Being exposed to so many vernaculars led to my own attempts to adopt a third one. Most of these attempts were made through extra-curricular classes, random internet lessons, and several muted reminders from the Duolingo owl. There was Russian, French, Italian, Spanish, and even Mandarin—which I took for foreign language class for three years of high school but retained nothing more than a few words I can’t even recall the proper intonations for.

The technical complexities of languages have always fascinated me, spurring me along my study in tongues: Grammar, syntax, etymology, and so on. But what I find most attractive about language learning is that it is a means of storytelling. Societies are built upon the foundations of common speech. Codes shape our movements, our words, our actions in ways we may not even be aware of. They carry a dynamism and penchant for change as its speakers change. Language, whether written or spoken, evolves throughout the years, and with these evolutions come narratives of history, cultures, mythologies, and people.

There is a famous quote by former South African President Nelson Mandela that reads, “If you talk to a man in a language he understands, that goes to his head.

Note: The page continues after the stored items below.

Definition envar_provider (name : string) : Provider.t :=
  DatabricksChatCompletionProvider.new "databricks-dbrx-instruct"
    (Some (envar_config name)) None None.

(** [{ choices: [{ message }] }] *)
Definition chat_body (message : value) : value :=
  VObj [("choices", VArr [VObj [("message", message)]])].

(** [{ error: { message: "bad request", type: "invalid_request" } }] *)
Definition bad_request_body : value :=
  VObj [("error", VObj [("message", VStr "bad request");
                        ("type", VStr "invalid_request")])].


(** A collaborator that answers every request with the same body, fresh. *)
Definition answering (data : value) : FetchRequest.t → FetchOutcome :=
  λ _, FetchReturns data false.

(** [{ name: "f", arguments: "{}" }] and three messages that carry it. *)
Definition call_f : value := VObj [("name", VStr "f"); ("arguments", VStr "{}")].
Definition text_and_tools_message : value :=
  VObj [("content", VStr "hi"); ("tool_calls", VArr [call_f])].
Definition empty_text_message : value :=
  VObj [("content", VStr ""); ("function_call", call_f)].

(** [{ content: null, tool_calls: [{ name: "lookup", arguments: "{}" }] }] *)
Definition lookup_tool_message : value :=
  VObj [("content", VNull);
        ("tool_calls", VArr [VObj [("name", VStr "lookup");
                                   ("arguments", VStr "{}")]])].

(** [{ content: null, function_call: { name: "lookup", arguments: "{}" } }] *)
Definition lookup_call_message : value :=
  VObj [("content", VNull);
        ("function_call", VObj [("name", VStr "lookup"); ("arguments", VStr "{}")])].

(** A callback table that answers ["42"] for the function [name]. *)
Definition answer_42 (name : string) : gmap string callback :=
  {[ name := λ _, Normal "42" ]}.

(** A callback that rejects. *)
Definition rejecting (name : string) : gmap string callback :=
  {[ name := λ _, Throw (Error "lookup failed") ]}.

(** A config whose [cost] overrides both rates. *)
Definition flat_rate_config (rate : float) : Config.t :=
  {| Config.apiKey := Some "dapi-example"; Config.apiKeyEnvar := None;
     Config.apiHost := None; Config.apiBaseUrl := None; Config.cost := Some rate;
     Config.headers := []; Config.functionToolCallbacks := None |}.

(** Options with a temperature of [0] and a passthrough that sets
    [max_tokens] and a field of its own. *)
Definition example_options : Generation.t :=
  {| Generation.temperature := Some 0%float; Generation.max_tokens := Some 256%float;
     Generation.top_p := None; Generation.frequency_penalty := None;
     Generation.presence_penalty := None; Generation.best_of := Some 3%float;
     Generation.functions := None; Generation.function_call := None;
     Generation.tools := None; Generation.tool_choice := None;
     Generation.response_format := None; Generation.stop := None;
     Generation.passthrough :=
       Some [("max_tokens", VNum 99); ("seed", VNum 1)] |}.

(** A choice with log-probabilities for a plain text answer, and a body that
    holds it together with a usage object. *)
Definition priced_choice : value :=
  VObj [("message", VObj [("content", VStr "hi")]);
        ("logprobs",
         VObj [("content",
                VArr [VObj [("token", VStr "h"); ("logprob", VNum (-1))];
                      VObj [("token", VStr "i"); ("logprob", VNum (-2))]])])].
Definition priced_body : value :=
  VObj [("choices", VArr [priced_choice]);
        ("usage", VObj [("total_tokens", VNum 30); ("prompt_tokens", VNum 10);
                        ("completion_tokens", VNum 20)])].

(** A message whose [function_call] is named ["g"] and whose tool call is
    named ["f"]. *)
Definition shadowing_message : value :=
  VObj [("content", VNull);
        ("function_call", VObj [("name", VStr "g"); ("arguments", VStr "{}")]);
        ("tool_calls", VArr [call_f])].

(** A provider that holds a key and finds its host in the override map. *)
Definition env_host_provider : Provider.t :=
  DatabricksGenericProvider.new "dbrx" (Some (keyed_config None)) None
    (Some {[ "DATABRICKS_API_HOST" := "h.example" ]}).

(** A choice whose [logprobs.content] is a string. *)
Definition unmappable_choice : value :=
  VObj [("message", VObj [("content", VStr "hi")]);
        ("logprobs", VObj [("content", VStr "n/a")])].

(** * Properties *)

(** ** Truthiness of configuration strings *)

Lemma str_truthy_spec (o : option string) :
  str_truthy o = true ↔ ∃ s, o = Some s ∧ s ≠ "".
Proof.
  destruct o as [s|]; simpl.
  - destruct (String.eqb_spec s ""); simpl; split.
    + discriminate.
    + intros (s' & [= <-] & Hs). contradiction.
    + eauto.
    + reflexivity.
  - split; [discriminate | intros (s & [=] & _)].
Qed.

Lemma str_or_l (a b : option string) : str_truthy a = true → str_or a b = a.
Proof. unfold str_or. now intros ->. Qed.

Lemma str_or_r (a b : option string) : str_truthy a = false → str_or a b = b.
Proof. unfold str_or. now intros ->. Qed.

If you talk to him in his language, that goes to his heart.” One of the best ways to learn a language is to converse with native speakers. Not only does one learn vocabulary and grammar from someone more genuinely immersed in the tongue, but there is also a connection that exists between a person and their language. People come alive when they are conversing in a manner most comfortable to them. There is a sense of familiarity shared by those in conversation when the code is the same, even if they are strangers. When my Korean professor and I talked outside the classroom setting for the first time, it was stilted and awkward as I fumbled over honorifics and words I did not know, but her eyes were bright and her smile was warm as she guided me through sentences.

I’ve been learning Korean for six years. I’m due to leave for my semester abroad in Korea in late February. I can read and understand on a conversational level, but my vocabulary still has a ways to go. What began as a way to understand the lyrics of the songs I enjoyed listening to has developed into a genuine interest for a history and culture different from my own and an ongoing 15-unit journey to a getting a minor degree. It has been one of errors and misspellings, but also of stories by people who saw me as familiar and not-so-different after all.